WORK ITEM: Up to and including the line that contains "From Stdlib Require Import Floats.SpecFloat.", reproduce every line exactly, beginning with the first line below.

[Source data]
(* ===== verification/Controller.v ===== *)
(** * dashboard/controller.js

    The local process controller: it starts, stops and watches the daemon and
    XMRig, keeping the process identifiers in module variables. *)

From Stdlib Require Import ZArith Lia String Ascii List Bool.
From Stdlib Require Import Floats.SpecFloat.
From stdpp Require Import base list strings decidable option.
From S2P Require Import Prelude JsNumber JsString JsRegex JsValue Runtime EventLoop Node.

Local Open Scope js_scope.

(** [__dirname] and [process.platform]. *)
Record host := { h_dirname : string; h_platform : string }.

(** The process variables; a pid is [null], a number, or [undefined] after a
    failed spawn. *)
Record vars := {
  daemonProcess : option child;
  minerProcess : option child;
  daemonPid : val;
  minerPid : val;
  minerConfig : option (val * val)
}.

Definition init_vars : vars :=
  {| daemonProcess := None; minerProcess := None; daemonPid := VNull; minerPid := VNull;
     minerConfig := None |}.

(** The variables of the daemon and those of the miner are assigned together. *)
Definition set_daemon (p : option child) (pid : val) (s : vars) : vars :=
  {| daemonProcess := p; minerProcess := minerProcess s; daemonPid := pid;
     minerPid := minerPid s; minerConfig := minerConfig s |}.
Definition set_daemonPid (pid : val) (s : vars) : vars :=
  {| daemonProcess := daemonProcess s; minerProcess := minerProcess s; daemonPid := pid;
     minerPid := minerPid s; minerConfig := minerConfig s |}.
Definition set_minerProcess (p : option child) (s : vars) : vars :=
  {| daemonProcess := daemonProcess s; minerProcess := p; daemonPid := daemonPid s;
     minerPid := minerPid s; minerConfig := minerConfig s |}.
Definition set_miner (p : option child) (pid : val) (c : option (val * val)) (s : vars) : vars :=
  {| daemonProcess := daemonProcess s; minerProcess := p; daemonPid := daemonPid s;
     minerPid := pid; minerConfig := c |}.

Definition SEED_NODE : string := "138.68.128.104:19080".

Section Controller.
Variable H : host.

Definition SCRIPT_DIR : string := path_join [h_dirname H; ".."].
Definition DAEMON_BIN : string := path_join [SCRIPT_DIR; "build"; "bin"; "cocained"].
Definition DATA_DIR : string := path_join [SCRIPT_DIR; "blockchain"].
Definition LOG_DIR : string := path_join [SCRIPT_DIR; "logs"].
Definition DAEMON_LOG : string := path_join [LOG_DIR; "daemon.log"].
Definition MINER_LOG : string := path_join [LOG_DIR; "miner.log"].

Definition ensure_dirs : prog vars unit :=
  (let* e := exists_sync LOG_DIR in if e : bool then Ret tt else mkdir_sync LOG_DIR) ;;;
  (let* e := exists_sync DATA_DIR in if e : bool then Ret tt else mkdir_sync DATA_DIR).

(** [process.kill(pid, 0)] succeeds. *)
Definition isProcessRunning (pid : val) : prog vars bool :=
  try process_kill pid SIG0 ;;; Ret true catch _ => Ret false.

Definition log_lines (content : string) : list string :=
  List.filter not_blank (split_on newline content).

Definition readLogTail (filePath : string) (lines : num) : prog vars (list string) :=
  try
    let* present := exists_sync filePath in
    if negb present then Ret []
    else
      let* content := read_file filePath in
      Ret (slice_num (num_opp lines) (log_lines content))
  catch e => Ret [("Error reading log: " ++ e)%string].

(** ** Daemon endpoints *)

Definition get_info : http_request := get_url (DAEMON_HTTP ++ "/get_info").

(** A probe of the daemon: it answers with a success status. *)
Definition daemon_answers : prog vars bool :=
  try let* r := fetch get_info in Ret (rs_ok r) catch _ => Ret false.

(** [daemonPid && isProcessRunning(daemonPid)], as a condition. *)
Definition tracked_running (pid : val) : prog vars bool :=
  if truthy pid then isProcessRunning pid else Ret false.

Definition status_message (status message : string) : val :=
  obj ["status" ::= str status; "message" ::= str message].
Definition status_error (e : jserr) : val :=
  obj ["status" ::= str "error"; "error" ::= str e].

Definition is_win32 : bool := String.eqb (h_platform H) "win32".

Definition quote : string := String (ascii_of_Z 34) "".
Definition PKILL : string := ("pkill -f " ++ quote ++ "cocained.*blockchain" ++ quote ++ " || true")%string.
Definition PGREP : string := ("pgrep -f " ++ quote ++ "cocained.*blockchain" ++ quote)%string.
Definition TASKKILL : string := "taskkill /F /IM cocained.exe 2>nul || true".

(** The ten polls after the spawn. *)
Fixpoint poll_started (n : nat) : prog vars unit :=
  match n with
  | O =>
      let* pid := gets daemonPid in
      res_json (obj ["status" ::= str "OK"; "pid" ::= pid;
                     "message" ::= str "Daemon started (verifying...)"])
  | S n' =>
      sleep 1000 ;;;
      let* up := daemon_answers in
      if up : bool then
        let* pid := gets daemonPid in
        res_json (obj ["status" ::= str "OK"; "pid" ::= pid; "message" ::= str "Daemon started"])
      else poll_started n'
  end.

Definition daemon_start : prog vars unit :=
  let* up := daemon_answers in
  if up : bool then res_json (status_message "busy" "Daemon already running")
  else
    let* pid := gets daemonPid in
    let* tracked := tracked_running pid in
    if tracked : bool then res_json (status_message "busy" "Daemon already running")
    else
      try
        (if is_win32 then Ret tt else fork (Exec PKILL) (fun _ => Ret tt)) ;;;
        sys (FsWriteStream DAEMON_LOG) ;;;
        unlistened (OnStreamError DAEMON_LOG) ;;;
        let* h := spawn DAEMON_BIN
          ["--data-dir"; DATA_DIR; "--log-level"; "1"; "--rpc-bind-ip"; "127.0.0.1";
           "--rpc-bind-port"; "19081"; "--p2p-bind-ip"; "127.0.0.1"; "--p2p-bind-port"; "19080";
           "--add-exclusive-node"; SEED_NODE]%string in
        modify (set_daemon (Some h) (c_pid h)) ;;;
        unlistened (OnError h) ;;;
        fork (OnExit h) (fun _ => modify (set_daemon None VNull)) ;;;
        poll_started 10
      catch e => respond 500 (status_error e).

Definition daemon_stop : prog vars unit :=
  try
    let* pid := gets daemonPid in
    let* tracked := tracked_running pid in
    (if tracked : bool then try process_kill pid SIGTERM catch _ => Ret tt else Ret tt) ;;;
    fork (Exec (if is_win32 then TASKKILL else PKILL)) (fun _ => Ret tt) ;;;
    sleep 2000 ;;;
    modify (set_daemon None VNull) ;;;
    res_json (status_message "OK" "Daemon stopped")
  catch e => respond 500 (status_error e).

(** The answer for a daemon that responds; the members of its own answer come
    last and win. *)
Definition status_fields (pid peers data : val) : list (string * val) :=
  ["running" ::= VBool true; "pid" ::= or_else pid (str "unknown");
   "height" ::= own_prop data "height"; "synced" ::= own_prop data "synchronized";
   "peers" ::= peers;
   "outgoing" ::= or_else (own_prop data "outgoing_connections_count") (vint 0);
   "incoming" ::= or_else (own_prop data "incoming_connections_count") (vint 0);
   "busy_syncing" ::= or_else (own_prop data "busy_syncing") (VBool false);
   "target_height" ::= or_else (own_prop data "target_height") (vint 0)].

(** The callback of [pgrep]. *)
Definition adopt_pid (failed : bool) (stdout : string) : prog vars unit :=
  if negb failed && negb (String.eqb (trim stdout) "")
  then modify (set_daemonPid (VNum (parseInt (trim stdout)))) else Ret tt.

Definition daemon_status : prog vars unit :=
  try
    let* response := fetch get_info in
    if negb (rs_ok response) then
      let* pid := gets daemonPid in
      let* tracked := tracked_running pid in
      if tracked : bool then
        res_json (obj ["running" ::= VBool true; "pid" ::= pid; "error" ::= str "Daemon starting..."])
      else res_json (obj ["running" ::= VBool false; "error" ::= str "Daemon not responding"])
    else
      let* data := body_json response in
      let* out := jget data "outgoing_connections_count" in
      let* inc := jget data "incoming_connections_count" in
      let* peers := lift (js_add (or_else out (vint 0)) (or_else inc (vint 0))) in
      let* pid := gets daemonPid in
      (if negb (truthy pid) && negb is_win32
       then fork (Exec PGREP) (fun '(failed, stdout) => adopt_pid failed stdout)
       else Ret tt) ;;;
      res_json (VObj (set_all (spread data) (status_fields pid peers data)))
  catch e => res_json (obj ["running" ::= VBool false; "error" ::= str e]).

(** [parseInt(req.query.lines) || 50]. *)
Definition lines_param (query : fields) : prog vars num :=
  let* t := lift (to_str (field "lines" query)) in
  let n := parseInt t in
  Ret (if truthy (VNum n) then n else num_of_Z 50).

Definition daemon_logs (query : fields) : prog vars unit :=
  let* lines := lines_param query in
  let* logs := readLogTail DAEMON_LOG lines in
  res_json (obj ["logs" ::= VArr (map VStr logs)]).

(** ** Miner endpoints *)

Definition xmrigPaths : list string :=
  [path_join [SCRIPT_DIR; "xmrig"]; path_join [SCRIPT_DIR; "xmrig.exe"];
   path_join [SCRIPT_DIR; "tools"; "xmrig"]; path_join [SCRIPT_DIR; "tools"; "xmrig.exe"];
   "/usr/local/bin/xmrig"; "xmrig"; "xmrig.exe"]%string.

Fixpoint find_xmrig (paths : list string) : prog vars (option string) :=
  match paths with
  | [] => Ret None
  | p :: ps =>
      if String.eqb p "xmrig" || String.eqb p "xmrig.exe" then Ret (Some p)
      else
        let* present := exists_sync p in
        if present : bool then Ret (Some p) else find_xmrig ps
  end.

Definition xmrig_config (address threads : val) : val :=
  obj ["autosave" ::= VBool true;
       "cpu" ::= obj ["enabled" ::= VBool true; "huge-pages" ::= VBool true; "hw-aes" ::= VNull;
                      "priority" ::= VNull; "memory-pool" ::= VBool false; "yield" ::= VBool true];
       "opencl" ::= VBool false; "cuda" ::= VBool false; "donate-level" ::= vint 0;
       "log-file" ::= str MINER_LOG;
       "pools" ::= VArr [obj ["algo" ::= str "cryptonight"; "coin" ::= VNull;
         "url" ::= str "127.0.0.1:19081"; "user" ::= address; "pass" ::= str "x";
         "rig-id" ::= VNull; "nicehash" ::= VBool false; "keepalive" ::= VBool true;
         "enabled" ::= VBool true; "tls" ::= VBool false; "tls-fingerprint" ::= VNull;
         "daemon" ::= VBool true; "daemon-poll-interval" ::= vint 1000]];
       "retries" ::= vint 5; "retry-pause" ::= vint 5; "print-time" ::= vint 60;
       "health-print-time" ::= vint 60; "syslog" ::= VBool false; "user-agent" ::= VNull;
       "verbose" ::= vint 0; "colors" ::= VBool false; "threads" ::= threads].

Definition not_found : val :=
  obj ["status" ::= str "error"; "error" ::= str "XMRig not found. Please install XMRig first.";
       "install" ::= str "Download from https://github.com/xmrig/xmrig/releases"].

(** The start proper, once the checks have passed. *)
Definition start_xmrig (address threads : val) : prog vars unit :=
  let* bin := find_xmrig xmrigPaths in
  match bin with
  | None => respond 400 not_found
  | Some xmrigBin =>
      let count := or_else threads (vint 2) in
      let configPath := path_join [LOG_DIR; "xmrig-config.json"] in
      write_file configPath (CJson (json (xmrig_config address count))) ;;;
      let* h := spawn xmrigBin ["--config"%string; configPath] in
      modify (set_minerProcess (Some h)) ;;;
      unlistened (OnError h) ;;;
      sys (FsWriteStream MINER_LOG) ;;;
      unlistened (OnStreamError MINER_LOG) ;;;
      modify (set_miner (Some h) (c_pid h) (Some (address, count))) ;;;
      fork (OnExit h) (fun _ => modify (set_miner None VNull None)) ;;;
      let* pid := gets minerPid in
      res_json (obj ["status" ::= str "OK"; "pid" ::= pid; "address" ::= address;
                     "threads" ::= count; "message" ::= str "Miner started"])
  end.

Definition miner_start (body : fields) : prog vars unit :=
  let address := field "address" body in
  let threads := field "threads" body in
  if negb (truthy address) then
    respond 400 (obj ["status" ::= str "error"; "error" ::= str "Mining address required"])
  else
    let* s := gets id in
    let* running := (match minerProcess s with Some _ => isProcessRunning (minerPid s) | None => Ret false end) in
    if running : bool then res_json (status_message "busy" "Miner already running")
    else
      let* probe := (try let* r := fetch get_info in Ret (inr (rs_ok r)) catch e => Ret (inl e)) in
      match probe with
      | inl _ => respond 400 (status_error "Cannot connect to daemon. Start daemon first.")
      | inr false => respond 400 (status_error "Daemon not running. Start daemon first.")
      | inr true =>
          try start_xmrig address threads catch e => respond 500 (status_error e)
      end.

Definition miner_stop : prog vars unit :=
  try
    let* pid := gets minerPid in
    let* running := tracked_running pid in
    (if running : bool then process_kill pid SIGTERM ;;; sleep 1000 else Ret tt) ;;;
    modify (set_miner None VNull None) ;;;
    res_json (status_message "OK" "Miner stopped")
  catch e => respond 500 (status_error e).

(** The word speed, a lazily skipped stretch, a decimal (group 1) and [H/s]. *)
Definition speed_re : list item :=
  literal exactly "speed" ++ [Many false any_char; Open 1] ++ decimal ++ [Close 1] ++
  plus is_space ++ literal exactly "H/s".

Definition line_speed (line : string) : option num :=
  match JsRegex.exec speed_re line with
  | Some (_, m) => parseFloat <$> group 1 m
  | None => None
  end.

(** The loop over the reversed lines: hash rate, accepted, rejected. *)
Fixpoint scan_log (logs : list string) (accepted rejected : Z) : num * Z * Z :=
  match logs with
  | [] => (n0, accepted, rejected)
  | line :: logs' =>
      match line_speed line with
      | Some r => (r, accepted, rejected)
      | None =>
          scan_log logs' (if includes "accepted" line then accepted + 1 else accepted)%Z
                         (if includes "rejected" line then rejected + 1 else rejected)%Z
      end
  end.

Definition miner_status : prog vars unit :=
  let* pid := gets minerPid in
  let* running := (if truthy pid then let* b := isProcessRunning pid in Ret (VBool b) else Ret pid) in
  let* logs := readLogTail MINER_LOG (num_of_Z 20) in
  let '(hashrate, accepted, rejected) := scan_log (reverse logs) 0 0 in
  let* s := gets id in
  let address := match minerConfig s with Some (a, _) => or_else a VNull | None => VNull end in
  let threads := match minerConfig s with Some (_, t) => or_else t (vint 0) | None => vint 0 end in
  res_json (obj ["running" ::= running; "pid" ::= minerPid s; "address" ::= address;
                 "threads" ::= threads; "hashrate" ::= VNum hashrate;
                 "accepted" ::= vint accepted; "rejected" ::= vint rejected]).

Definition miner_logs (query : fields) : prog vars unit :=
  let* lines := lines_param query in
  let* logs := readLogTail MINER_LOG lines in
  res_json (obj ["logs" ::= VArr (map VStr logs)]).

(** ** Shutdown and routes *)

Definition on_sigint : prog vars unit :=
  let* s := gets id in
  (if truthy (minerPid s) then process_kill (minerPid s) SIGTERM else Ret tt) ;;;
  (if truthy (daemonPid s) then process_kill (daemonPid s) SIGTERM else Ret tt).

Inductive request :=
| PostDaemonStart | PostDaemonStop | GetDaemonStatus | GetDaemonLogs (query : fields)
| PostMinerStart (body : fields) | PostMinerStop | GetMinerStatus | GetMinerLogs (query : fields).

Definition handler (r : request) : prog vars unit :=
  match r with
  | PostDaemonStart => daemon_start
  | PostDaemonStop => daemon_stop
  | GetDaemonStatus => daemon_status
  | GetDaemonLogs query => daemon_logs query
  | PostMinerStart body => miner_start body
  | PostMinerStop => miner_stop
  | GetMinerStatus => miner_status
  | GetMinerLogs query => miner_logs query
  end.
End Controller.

SOLVED PROBLEM:
(* ===== verification/Controller.v ===== *)
(** * dashboard/controller.js

    The local process controller: it starts, stops and watches the daemon and
    XMRig, keeping the process identifiers in module variables. *)

From Stdlib Require Import ZArith Lia String Ascii List Bool.
From Stdlib Require Import Floats.SpecFloat.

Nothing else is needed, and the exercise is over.